In Charles Sykes new book, How the Right Lost Its Mind he claims that Politifact is biased against Republicans and often inaccurate:


Matt Shapiro, a data analyst for the Paradox Project, ran the numbers on PolitiFact; assigning a point value to the ratings 0 for True and 5 for “Pants on Fire,” Shapiro found that Democrats had an average rating of 1.8—somewhere between “Mostly True” and “Half True.” Republicans, on the other hand, had an average rating of 2.6, somewhere between “Half True” and “Mostly False.” Some of the numbers were skewed by Trump’s egregious track record of fabulism, but the pattern seemed to hold even when he was removed from the mix. The most frequent rating for a Republican who was not Donald Trump was still “mostly false,” and often employed its customary convoluted logics to reach many of the verdicts.8 “PolitiFact often rates statements that are largely true but come from GOP sources as ‘mostly false,’” Shapiro noted, “by focusing on sentence alterations, simple misstatements, fact-checking the wrong fact, and even taking a statement, rewording it, and fact-checking the re-worded statement instead of the original quoted statement.” Again, this cannot be attributed to the Trump effect alone. Shapiro noted that during the 2012 campaign PolitiFact awarded nineteen “Pants on Fire” ratings to Mitt Romney. He put this in some context: from 2007 to 2016 a grand total of twenty-five Democrats combined were assigned the “Pants on Fire” rating. “This seems to indicate Romney wasn’t just a liar, but an insane, raving liar, spewing malicious deceit at every possible opportunity,” wrote Shapiro. “In the mere two years he was in the spotlight as a Republican presidential nominee, Romney somehow managed to rival the falsehoods told by the entire party of Democrats over the course of a decade. Or it is possible that PolitiFact has a slant in their coverage.” In contrast, he noted that based on PolitiFact’s ratings, Hillary Clinton was “the single most honest politician to run for president in the last 10 years.”9

Is he correct? Is Politifact biased against Republicans? Or is it possible Republicans lie more?

  • 12
    I don't see a claim that PolitiFact is biased against Republicans. I see the author challenging the trustworthiness of PolitiFact and maybe a hint of accusation that they are pro Democrats, but nothing about them being biased against Republicans.
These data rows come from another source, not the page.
Lemma iterateSet_spec n p k : Wf n p -> k < length (m_sets p) ->
  exists l e, iterateSet k p = Some l /\ NoDup l /\ (forall x, x ∈ l <-> cls p x = Some k) /\ firstElementInSet k p = Some e /\ cls p e = Some k.
Proof.
  intros H Hk. destruct (lookup_lt_is_Some_2 _ _ Hk) as [s Es]. destruct (wf_sets _ _ H _ _ Es) as (H1 & H2 & H3). unfold iterateSet, firstElementInSet. rewrite Es. cbn [mbind option_bind].
  destruct (segment_spec n p (start s) (size s) H H3) as (l & -> & HD & _ & Hl). destruct (lookup_lt_is_Some_2 (m_partitionedElements p) (start s)) as [e Ee]; [rewrite (wf_elements _ _ H); lia|].
  exists l, e. split_and!; try done.
  - intros x. rewrite Hl, (wf_member _ _ H). split; [intros (i & ? & ?); by exists s, i|intros (s' & i & Es' & ? & ?)]. rewrite Es in Es'. injection Es' as <-. by exists i.
  - apply (wf_member _ _ H). exists s, (start s). split_and!; try done; try lia. by apply (wf_inverse _ _ H).
Qed.

(** ** Splitting a set *)

Lemma storeAll_spec {B : Type} (v : B) l : forall m, (forall e, e ∈ l -> e < length m) ->
  exists m', foldlM (fun m e => store e v m) m l = Some m' /\ length m' = length m /\ forall e, m' !! e = if decide (e ∈ l) then Some v else m !! e.
Proof.
  induction l as [|x l IH]; intros m Hl; cbn [foldlM]; [exists m; split_and!; try done; intros e; by rewrite decide_False by apply not_elem_of_nil|].
  rewrite store_spec by (apply Hl; left). cbn [mbind option_bind]. destruct (IH (<[x := v]> m)) as (m' & -> & Hlen & Hm).
  - intros e He. rewrite length_insert. apply Hl. by right.
  - exists m'. split_and!; [done|by rewrite Hlen, length_insert|]. intros e. rewrite Hm. destruct (decide (e ∈ l)); [rewrite decide_True by (by right); done|].
    destruct (decide (e = x)) as [->|Hne]; [rewrite decide_True by left; apply list_lookup_insert_eq, Hl; left|]. rewrite decide_False by (intros [?|?]%elem_of_cons; done). by apply list_lookup_insert_ne.
Qed.

(** The set map after the elements of one half of the set [k] have moved to a
    new set. *)
Definition Split (n k j : nat) (p p' : Partition) : Prop :=
  j = length (m_sets p) /\ length (m_sets p') = S j
  /\ (forall a, cls p' a = cls p a \/ (cls p a = Some k /\ cls p' a = Some j))
  /\ (forall a b, cls p a = Some k -> cls p b = Some k -> (cls p' a = cls p' b <-> (isMarked p a <-> isMarked p b))).

Definition Same (k : nat) (p p' : Partition) : Prop :=
  m_elementToSetMap p' = m_elementToSetMap p /\ length (m_sets p') = length (m_sets p) /\ forall a, cls p a = Some k -> isMarked p a.

Lemma isMarked_set p a k s : cls p a = Some k -> m_sets p !! k = Some s ->
  (isMarked p a <-> exists i, m_elementPositionInPartitionedNodes p !! a = Some i /\ i < start s + markedCount s).
Proof. intros Ek Es. split; [intros (k' & s' & i & Ek' & Es' & ? & ?); rewrite Ek in Ek'; injection Ek' as <-; rewrite Es in Es'; injection Es' as <-; by exists i|intros (i & ? & ?); by exists k, s, i]. Qed.

Lemma refineSet_spec n p k s : Wf n p -> m_sets p !! k = Some s -> 0 < markedCount s ->
  exists p' new, refineSet k p = Some (p', new) /\ Wf n p' /\ m_setsMarkedInCurrentGeneration p' = m_setsMarkedInCurrentGeneration p
    /\ match new with Some j => Split n k j p p' | None => Same k p p' end
    /\ (forall k' s', m_sets p' !! k' = Some s' -> markedCount s' = 0 \/ (k' <> k /\ m_sets p !! k' = Some s'))
    /\ (forall k' s', k' <> k -> m_sets p !! k' = Some s' -> m_sets p' !! k' = Some s')
    /\ m_elementPositionInPartitionedNodes p' = m_elementPositionInPartitionedNodes p.
Proof.
  intros H Es Hpos. destruct (wf_sets _ _ H _ _ Es) as (H1 & H2 & H3). pose proof (lookup_lt_Some _ _ _ Es) as Hk. unfold refineSet. rewrite Es. cbn [mbind option_bind].
  destruct (Nat.eqb_spec (markedCount s) (size s)) as [Em|Em].
  - eexists _, None. split; [reflexivity|]. set (s' := mkSet (start s) (size s) 0).
    assert (forall j, (<[k := s']> (m_sets p)) !! j = if decide (j = k) then Some s' else m_sets p !! j) as HS.
    { intros j. destruct (decide (j = k)) as [->|]; [by apply list_lookup_insert_eq|by apply list_lookup_insert_ne]. }
    split_and!; cbn [m_sets m_partitionedElements m_elementPositionInPartitionedNodes m_elementToSetMap m_setsMarkedInCurrentGeneration]; try done.
    + destruct H as [G1 G2 G3 G4 G5 G6]. split; cbn [m_sets m_partitionedElements m_elementPositionInPartitionedNodes m_elementToSetMap]; try done.
      * intros j t. rewrite HS. case_decide; [intros [= <-]; cbn; lia|apply G5].
      * intros e j. rewrite G6, HS. case_decide as Hj; [subst j|done]. rewrite Es. split; intros (t & i & [= <-] & ? & ?); [by exists s', i|by exists s, i].
    + unfold Same. cbn [m_sets m_elementToSetMap]. split; [done|]. split; [by rewrite length_insert|]. intros a Ea. apply (isMarked_set p a k s Ea Es). apply (wf_member _ _ H) in Ea as (s0 & i & Es0 & Ei & Hi). rewrite Es in Es0. injection Es0 as <-. exists i. split; [done|lia].
    + intros j t. rewrite HS. case_decide; [intros [= <-]; by left|by right].
    + intros j t Hj. rewrite HS. by rewrite decide_False.
  - set (b := (_ <=? _)%Z). set (new := if b then mkSet (start s) (markedCount s) 0 else _). set (old := mkSet _ _ _).
    assert (start s <= start new /\ 1 <= size new < size s /\ start new + size new <= start s + size s /\ markedCount new = 0) as (N1 & N2 & N3 & N4) by (unfold new; destruct b; cbn; lia).
    assert (start s <= start old /\ 1 <= size old < size s /\ start old + size old <= start s + size s /\ markedCount old = 0) as (O1 & O2 & O3 & O4) by (unfold old, new; destruct b; cbn; lia).
    assert (forall i, start s <= i < start s + size s -> (start old <= i < start old + size old <-> ~ start new <= i < start new + size new)) as Hon by (unfold old, new; destruct b; cbn; lia).
    assert (forall i, start s <= i < start s + size s -> (start new <= i < start new + size new <-> if b then i < start s + markedCount s else ~ i < start s + markedCount s)) as Hb by (unfold new; destruct b; cbn; lia).
    clearbody new old b. destruct (segment_spec n p (start new) (size new) H ltac:(lia)) as (l & -> & _ & Hll & Hl). cbn [mbind option_bind].
    destruct (storeAll_spec (length (m_sets p)) l (m_elementToSetMap p)) as (m' & -> & Hlen & Hm).
    { intros e (i & Ei & _)%Hl. rewrite (wf_map _ _ H), <- (wf_positions _ _ H). by eapply lookup_lt_Some. }
    cbn [mbind option_bind]. eexists _, (Some _). split; [reflexivity|].
    assert (forall j, (<[k := old]> (m_sets p) ++ [new]) !! j = if decide (j = k) then Some old else if decide (j = length (m_sets p)) then Some new else m_sets p !! j) as HS.
    { intros j. destruct (decide (j = k)) as [->|Hj]; [rewrite lookup_app_l by (by rewrite length_insert); by apply list_lookup_insert_eq|].
      destruct (decide (j = length (m_sets p))) as [->|Hj']; [apply list_lookup_middle; by rewrite length_insert|].
      destruct (decide (j < length (m_sets p))); [rewrite lookup_app_l by (by rewrite length_insert); by apply list_lookup_insert_ne|].
      rewrite !lookup_ge_None_2; [done|lia|rewrite length_app, length_insert; cbn; lia]. }
    assert (forall e, e ∈ l -> cls p e = Some k) as Hlk by (intros e (i & Ei & Hi)%Hl; apply (wf_member _ _ H); exists s, i; split_and!; try done; lia).
    assert (forall e, cls p e = Some k -> exists i, m_elementPositionInPartitionedNodes p !! e = Some i /\ start s <= i < start s + size s /\ (e ∈ l <-> start new <= i < start new + size new)) as Hke.
    { intros e (s0 & i & Es0 & Ei & Hi)%(wf_member _ _ H). rewrite Es in Es0. injection Es0 as <-. exists i. split_and!; try done; try lia. rewrite Hl. split; [intros (i' & Ei' & ?); congruence|intros ?; by exists i]. }
    split_and!; cbn [m_sets m_partitionedElements m_elementPositionInPartitionedNodes m_elementToSetMap m_setsMarkedInCurrentGeneration]; try done.
    + pose proof H as [G1 G2 G3 G4 G5 G6]. split; cbn [m_sets m_partitionedElements m_elementPositionInPartitionedNodes m_elementToSetMap]; try done; [congruence| |].
      * intros j t. rewrite HS. repeat case_decide; [intros [= <-]; lia|intros [= <-]; lia|apply G5].
      * intros e j. rewrite Hm, HS. destruct (decide (e ∈ l)) as [He|He].
        -- pose proof (Hlk e He) as Ek. destruct (Hke e Ek) as (i & Ei & Hi & Hel). apply Hel in He as Hin. split.
           ++ intros [= <-]. exists new, i. rewrite decide_False by lia. by rewrite decide_True.
           ++ intros (t & i' & Et & Ei' & Hi'). rewrite Ei in Ei'. injection Ei' as <-. destruct (decide (j = k)) as [->|Hj]; [injection Et as <-; exfalso; by apply (Hon i Hi)|].
              case_decide as Hj'; [by subst|]. exfalso. apply Hj. assert (cls p e = Some j) as Ej by (apply G6; by exists t, i). congruence.
        -- rewrite G6. split.
           ++ intros (t & i & Et & Ei & Hi). exists (if decide (j = k) then old else t), i. destruct (decide (j = k)) as [->|Hj].
              ** split_and!; try done; apply Hon; rewrite Es in Et; injection Et as <-; try done; intros Hin; apply He, Hl; by exists i.
              ** rewrite decide_False by (apply lookup_lt_Some in Et; lia). done.
           ++ intros (t & i & Et & Ei & Hi). destruct (decide (j = k)) as [->|Hj]; [injection Et as <-; exists s, i; split_and!; try done; lia|].
              case_decide as Hj'; [|by exists t, i]. injection Et as <-. destruct He. apply Hl. by exists i.
    + unfold Split. cbn [m_sets m_elementToSetMap]. split; [done|]. split; [rewrite length_app, length_insert; cbn; lia|]. split.
      * intros a. rewrite Hm. case_decide as Ha; [right; split; [by apply Hlk|done]|by left].
      * intros a c Ea Ec. rewrite !Hm, (isMarked_set p a k s Ea Es), (isMarked_set p c k s Ec Es). destruct (Hke a Ea) as (i & Ei & Hi & Ha), (Hke c Ec) as (i' & Ei' & Hi' & Hc).
        assert (forall (e y : nat), m_elementPositionInPartitionedNodes p !! e = Some y -> ((exists z, m_elementPositionInPartitionedNodes p !! e = Some z /\ z < start s + markedCount s) <-> y < start s + markedCount s)) as Hex.
        { intros e y Ey. rewrite Ey. split; [intros (z & [= <-] & ?); done|by exists y]. }
        rewrite (Hex a i Ei), (Hex c i' Ei'). pose proof (Hb i Hi). pose proof (Hb i' Hi'). rewrite Ea, Ec.
        assert (Some (length (m_sets p)) <> Some k) by (intros [= E]; lia).
        destruct (decide (a ∈ l)), (decide (c ∈ l)), (decide (i < start s + markedCount s)), (decide (i' < start s + markedCount s)), b; split; intros ?; first [done|congruence|tauto].
    + intros j t. rewrite HS. repeat case_decide; [intros [= <-]; by left|intros [= <-]; by left|by right].
    + intros j t Hj Ht. rewrite HS. rewrite decide_False by done. rewrite decide_False by (apply lookup_lt_Some in Ht; lia). done.
Qed.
Oct 31, 2017 at 14:48
  • 6
    This claim would have more credibility coming from a source that didn't have Sykes's long history of prezel-logic, defying reality and powerfully selective partisan filtering. I'd agree that PolitiFact can be unreliable and somewhat arbitrary in how they apply their standards, but it just as often defies reason and logic in the other direction, as well. The example given is more of caving to "bias" accusations from the Right, because his original statement, in its original context, is and was "true." Oct 31, 2017 at 15:21
  • 10
    The problem with bias is that it is extremely subjective in this day and age. Is politifact biased because it tends to give right-leaning figures harsher rulings, or are right-leaning figures more likely to distort facts? Does Donald Trump have a 49% False/Pants on Fire rating because Politifact hates him, or because he's a liar? I suspect that the answer that you come up with in your head says a lot about your personal political leanings.
    – DenisS
    Oct 31, 2017 at 20:24
  • 1
    @TheAsh On another note, I see two citations in that quote. Without an actual copy of the book, I cannot follow those citations back to their source. If I were to write an answer, those would be my first stop. Oct 31, 2017 at 21:44
  • 8
    Under the assumption that the truth is equally distributed among humans and across party lines, it certainly looks fishy. Unfortunately that assumption doesn't hold, and the claim that "fact checks are dishonest because they caught me lying more than the other guy" is dishonest by itself.